Nigel
pushed open the swinging door and entered a dimly lit and poorly
ventilated room. He bore a backpack, brown and thread-bare,
and with every step the muffled clanking of canisters filled the
silence. Head held high, he walked to the back wall, where a dusty
red block of four lockers sat. The two on the left were decorated
with combination locks; the two on the right were empty. Nigel
opened the door of the end locker, slung off his backpack, and placed
it inside. He reached into the zippered pouch and grabbed his own
lock, closed the door and clicked the shackle shut.
He
turned toward the door and saw someone seated in an antique rocking
chair in a particularly dark corner of the room. The man's face was
silhouetted and he brought a cigarette to his mouth. A shttt
and a flame suddenly breathed to life.
"You're
not allowed to smoke in here."
"So
you're Vowler." The man spoke with the cigarette between his
teeth as he worked to light it. His voice was husky with a touch of
derision. "The superintendent told me you might be dropping off
your shit before the end of the shift."
"I
believe there's a designated smoking area one floor down. There's
also the..."
"I'm
Hutchinson," the man interrupted as he finished his first drag.

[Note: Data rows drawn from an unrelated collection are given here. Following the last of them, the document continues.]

Lemma begin_span_ok fuel tag_fuel w typ level fol :
  wf w -> (16 <= tag_fuel)%nat -> (1025 <= fuel)%nat -> is_Some (the_flt w) ->
  exists w' p, begin_span now fuel tag_fuel w typ level fol = Ret (w', p) /\ wf w' /\
    the_flt w' = the_flt w /\ (p <> NULL -> current_span w' p).
Proof.
  intros Hwf Htf Hf [flt Hflt]. pose proof Hwf as (t0 & cur0 & free0 & ft0 & ct0 & Ht0 & Hinv0).
  unfold begin_span. rewrite Ht0.
  destruct (uuid_is_zero (tr_id t0)); [exists w, NULL; by split_and!|].
  destruct (level >? tr_level t0); [exists w, NULL; by split_and!|]. rewrite Hflt.
  assert (exists w1, (if is_null (free_span_list_ t0) then flush_trace fuel tag_fuel w else Ret w) = Ret w1 /\
    wf w1 /\ the_flt w1 = the_flt w) as (w1 & -> & Hwf1 & Hflt1).
  { destruct (is_null (free_span_list_ t0)); [by apply flush_trace_ok|by eauto]. }
  rewrite bind_ret, <- Hflt, <- Hflt1. clear Hinv0 Ht0 Hwf.
  destruct Hwf1 as (t & cur & free & ft & ct & Ht & Hinv). rewrite Ht. simpl of_option. rewrite bind_ret.
  destruct (is_null (free_span_list_ t)) eqn:Hnull.
  { eexists _, NULL. split_and!; [done|by eexists _, _, _, _, _|done|done]. }
  pose proof Hinv as (Hl & Hsp & Hla & (Hft & Hct & Hnd & Hsub) & Hb).
  pose proof Hl as (Hdc & Hdf & Hperm).
  destruct free as [|[e d] free].
  { destruct Hdf as [_ (last & Hz & _)]. by rewrite Hz in Hnull. }
  assert ((e, d) ∈ cache) as Hin by (rewrite <- Hperm; set_solver).
  destruct (cache_span_loc _ Hin) as [Hloc Hnn]. simpl in Hloc, Hnn.
  pose proof Hdf as [_ (last & He & Hene & n & Hn & _)].
  destruct (Hsp _ Hloc) as [s0 Hs0]. cbv zeta. unfold node_span. rewrite He, (get_Some _ _ _ Hn).
  rewrite !bind_ret. simpl data. rewrite (get_span_some _ _ _ Hs0), bind_ret.
  unfold get_current_time_us. cbv zeta. simpl nodes. simpl free_span_list_. rewrite He.
  rewrite He in Hdf. apply lists_nodup in Hl as [Hnd1 Hnd2].
  assert (cur ++ (e, d) :: free ≡ₚ (e, d) :: cur ++ free) as Hmid by (symmetry; apply Permutation_middle).
  destruct (list_move_spec (nodes w1) e [] e d free (current_span_list_ t) cur)
    as (h1 & h2 & E1 & E2 & D1 & D2 & _); [done|done| |].
  { rewrite fmap_app in Hnd1. apply NoDup_app in Hnd1 as (_ & Hd & _). intros a Ha Ha'. by apply (Hd a). }
  rewrite E1, bind_ret. simpl current_span_list_. rewrite E2, bind_ret.
  eexists _, _. split; [done|]. split_and!; [|done|].
  2: { intros _. eexists _, ((e, d) :: cur), e. split_and!; [done|done|].
       rewrite Z2Nat.id; [by left|]. lia. }
  eexists _, ((e, d) :: cur), free, ft, ([] :: ct). split; [done|].
  split_and!; [| | | |by apply (bufs_ok_ext t)].
  - split_and!; [done|done|]. by rewrite <- Hperm, Hmid.
  - intros q Hq. simpl. destruct (decide (Z.to_nat d = q)) as [<-|];
      [by rewrite lookup_insert_eq|rewrite lookup_insert_ne by done; by apply Hsp].
  - by right.
  - split_and!; [done| |done|done]. simpl. constructor.
    + eexists. simpl. rewrite lookup_insert_eq. by split_and!.
    + eapply all_span_tags_ext, Hct; [|done]. intros x Hx. apply lookup_insert_ne. intros Heq.
      rewrite Hmid, map_cons in Hnd2. apply NoDup_cons in Hnd2 as [Hni _]. apply Hni.
      cbn [snd]. rewrite Heq. apply list_elem_of_fmap. exists x. split; [done|].
      apply elem_of_app. by left.
Qed.


End ops.

(** ** Initialization establishes the invariant *)

Definition junk_ok (j : Junk) : Prop :=
  length (junk_log j) = Z.to_nat MAX_TRACE_LOG_SIZE /\ length (junk_show j) = Z.to_nat MAX_TRACE_LOG_SIZE /\
  length (junk_flt j) = Z.to_nat MAX_FLT_SERIALIZE_SIZE.

Lemma tag_addr_val k : tag_addr k = Z.to_nat (4096 + k * 24).
Proof. reflexivity. Qed.
Lemma node_addr_val k : node_addr k = Z.to_nat (4480 + k * 88).
Proof. reflexivity. Qed.

Lemma init_tags_chain j count : forall ts p l index,
  tchain ts p l -> 0 <= index ->
  (forall k, index <= k < index + Z.of_nat count -> tag_addr k ∉ l) ->
  exists ts' p' l', init_tags j ts p index count = (ts', p') /\ tchain ts' p' l' /\
    l' = rev (map (fun i => tag_addr (index + Z.of_nat i)) (seq 0 count)) ++ l.
Proof.
  induction count as [|count IH]; intros ts p l index Hc Hi Hni; [by eexists _, _, _|].
  cbn [init_tags]. cbv zeta.
  destruct (IH (<[tag_addr index := Tag p (tag_type_ (junk_tag j)) (data_ (junk_tag j))]> ts)
    (tag_addr index) (tag_addr index :: l) (index + 1)) as (ts' & p' & l' & E & Hc' & ->).
  - simpl. split_and!; [done|rewrite tag_addr_val; lia|].
    eexists. rewrite lookup_insert_eq. split; [done|]. apply tchain_insert; [|done]. apply Hni. lia.
  - lia.
  - intros k Hk. apply not_elem_of_cons. split; [|apply Hni; lia].
    rewrite !tag_addr_val. lia.
  - exists ts', p'. eexists. split_and!; [exact E|exact Hc'|].
    rewrite <- cons_seq, <- seq_shift, map_cons, map_map. simpl rev. rewrite <- app_assoc.
    rewrite Z.add_0_r. f_equal. f_equal. apply map_ext. intros. f_equal. lia.
Qed.

(** One round of the span loop. *)
Lemma init_spans_step j h sp p index count l :
  dll h p l -> node_addr index <> NULL -> node_addr index ∉ l.*1 ->
  exists h', dll h' (node_addr index) ((node_addr index, Z.of_nat (span_addr index)) :: l) /\
    init_spans j h sp p index (S count) =
    init_spans j h' (<[span_addr index := junk_span j]> sp) (node_addr index) (index + 1) count.
Proof.
  intros Hd Hn Hni. cbn [init_spans]. cbv zeta. set (n := Node _ _ _).
  destruct (list_add_head (<[node_addr index := n]> h) p l (node_addr index) n) as (h' & E & D & _);
    [|apply lookup_insert_eq|done|done|].
  { eapply dll_frame, Hd. intros a Ha. apply lookup_insert_ne. by intros <-. }
  exists h'. split; [exact D|]. by rewrite E, bind_ret.
Qed.

Lemma init_spans_ok j :
  exists h sp p, init_spans j ∅ ∅ NULL 0 4 = Ret (h, sp, p) /\ dll h p cache /\ spans_ok sp.
Proof.
  pose proof (dll_nil ∅) as D0.
  assert (forall i, 0 <= i -> node_addr i <> NULL) as Hnn
    by (intros; rewrite node_addr_val; lia).
  destruct (init_spans_step j ∅ ∅ NULL 0 3 [] D0) as (h1 & D1 & ->); [by apply Hnn|set_solver|].
  destruct (init_spans_step j h1 (<[span_addr 0 := junk_span j]> ∅) _ (0 + 1) 2 _ D1) as (h2 & D2 & ->);
    [by apply Hnn|by apply (bool_decide_unpack _); vm_compute|].
  destruct (init_spans_step j h2 (<[span_addr (0 + 1) := junk_span j]> (<[span_addr 0 := junk_span j]> ∅))
    _ (0 + 1 + 1) 1 _ D2) as (h3 & D3 & ->); [by apply Hnn|by apply (bool_decide_unpack _); vm_compute|].
  destruct (init_spans_step j h3 (<[span_addr (0 + 1 + 1) := junk_span j]>
    (<[span_addr (0 + 1) := junk_span j]> (<[span_addr 0 := junk_span j]> ∅)))
    _ (0 + 1 + 1 + 1) 0 _ D3) as (h4 & D4 & ->); [by apply Hnn|by apply (bool_decide_unpack _); vm_compute|].
  eexists _, _, _. split_and!; [done|exact D4|].
  intros q Hq. unfold span_locs in Hq. simpl map in Hq. rewrite !elem_of_cons, elem_of_nil in Hq.
  change (0 + 1 + 1 + 1) with 3. change (0 + 1 + 1) with 2. change (0 + 1) with 1.
  rewrite !lookup_insert_is_Some'. destruct Hq as [->|[->|[->|[->|[]]]]]; auto 10.
Qed.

"I'm the head of the windows team." He got up slowly and
stepped into the light. He was dressed in jeans and white,
short-sleeved shirt loosely tucked in, and his gut tugged at the
bottom. "Shut the hell up about the cigarette."
Chastened
and unsure how to proceed, Nigel silently watched the trails of
smoke wander upward. He closed his eyes and visualized the sooty ash
on the floor, the slight, mucomembranous coating built up on the
white paint, the musty after-smell. His lips tightened.
Hutchinson
continued, "Enrique works under me. We do fine. I'm not sure
that we need a third man. Where were you set up before?"
"General
indoors custodial."
"Why'd
you get moved?"
Nigel
hesitated to give Hutchinson too much information so quickly. "I...
I requested it. I wanted a change of scenery."
Snort.
"You have problems playing with others? That's usually why
people move."
"I
work well with my peers."
"You
do what you're told?"
"When
what I'm told is reasonable."
Smirk.
"Who decides what's reasonable? You?"
Nigel
couldn't think of an amicable response and remained silent.
Mercifully, Hutchinson was undeterred. His eyes were fixed on
Nigel's, as if Nigel were a lock that inexplicably would not open and
was enjoying the brute challenge of prying and prodding, searching
with worn and dirtied fingers and thumbs for weaknesses.
Nigel
tightened his lips again, a sign of his determination not to speak
next, but as a consolation dropped his eyes to Hutchinson's cloying
mouth, visibly putrid, unshaven, with coarse, solitary hairs jutting
out from charred moles. He sucked again on the cigarette.
"I don't want to dally. It's
almost seven. But this is it. You want to work under me, you do what
you're told. No arguing. Unreasonable or not." He paused to let
his words sink in. "I know the buildings like the back of my
hand and I know my business like that, too. Your business is to be my
fucking squeegee, ok? You do that and my department stays in the
clear, we're paid well and no one interferes."
Nigel remained entirely still and
expressionless. "I understand."
"Report here at noon tomorrow and
I'll give you the tour. You'll work with me until you've got a handle
on things."
"Good night, sir."
As if on cue, Hutchinson bristled with
pleasure and his eyes softened. "Good night." He flicked
his cigarette between thumb and forefinger. Ash plunged down onto the
tiled flooring.
Nigel immediately turned on his heel
and walked out the door. He marched down a long corridor toward the
pair of elevators, and decided he positively hated Hutchinson, that
power-monger, falsely ebullient, sans pedantry,
without nuance or delicacy in words – and hence, it was clear,
without the philosophical spirit that lent itself to a true,
immaculate fastidiousness. How could he possibly be a professional
cleaner? And how could he work with such a clumsy goon? No.
Hutchinson had to go.
And
this Enrique was the key. Nigel closed his eyes and let his fingers
trace the white stucco beside the call button. He would start to work tomorrow at noon.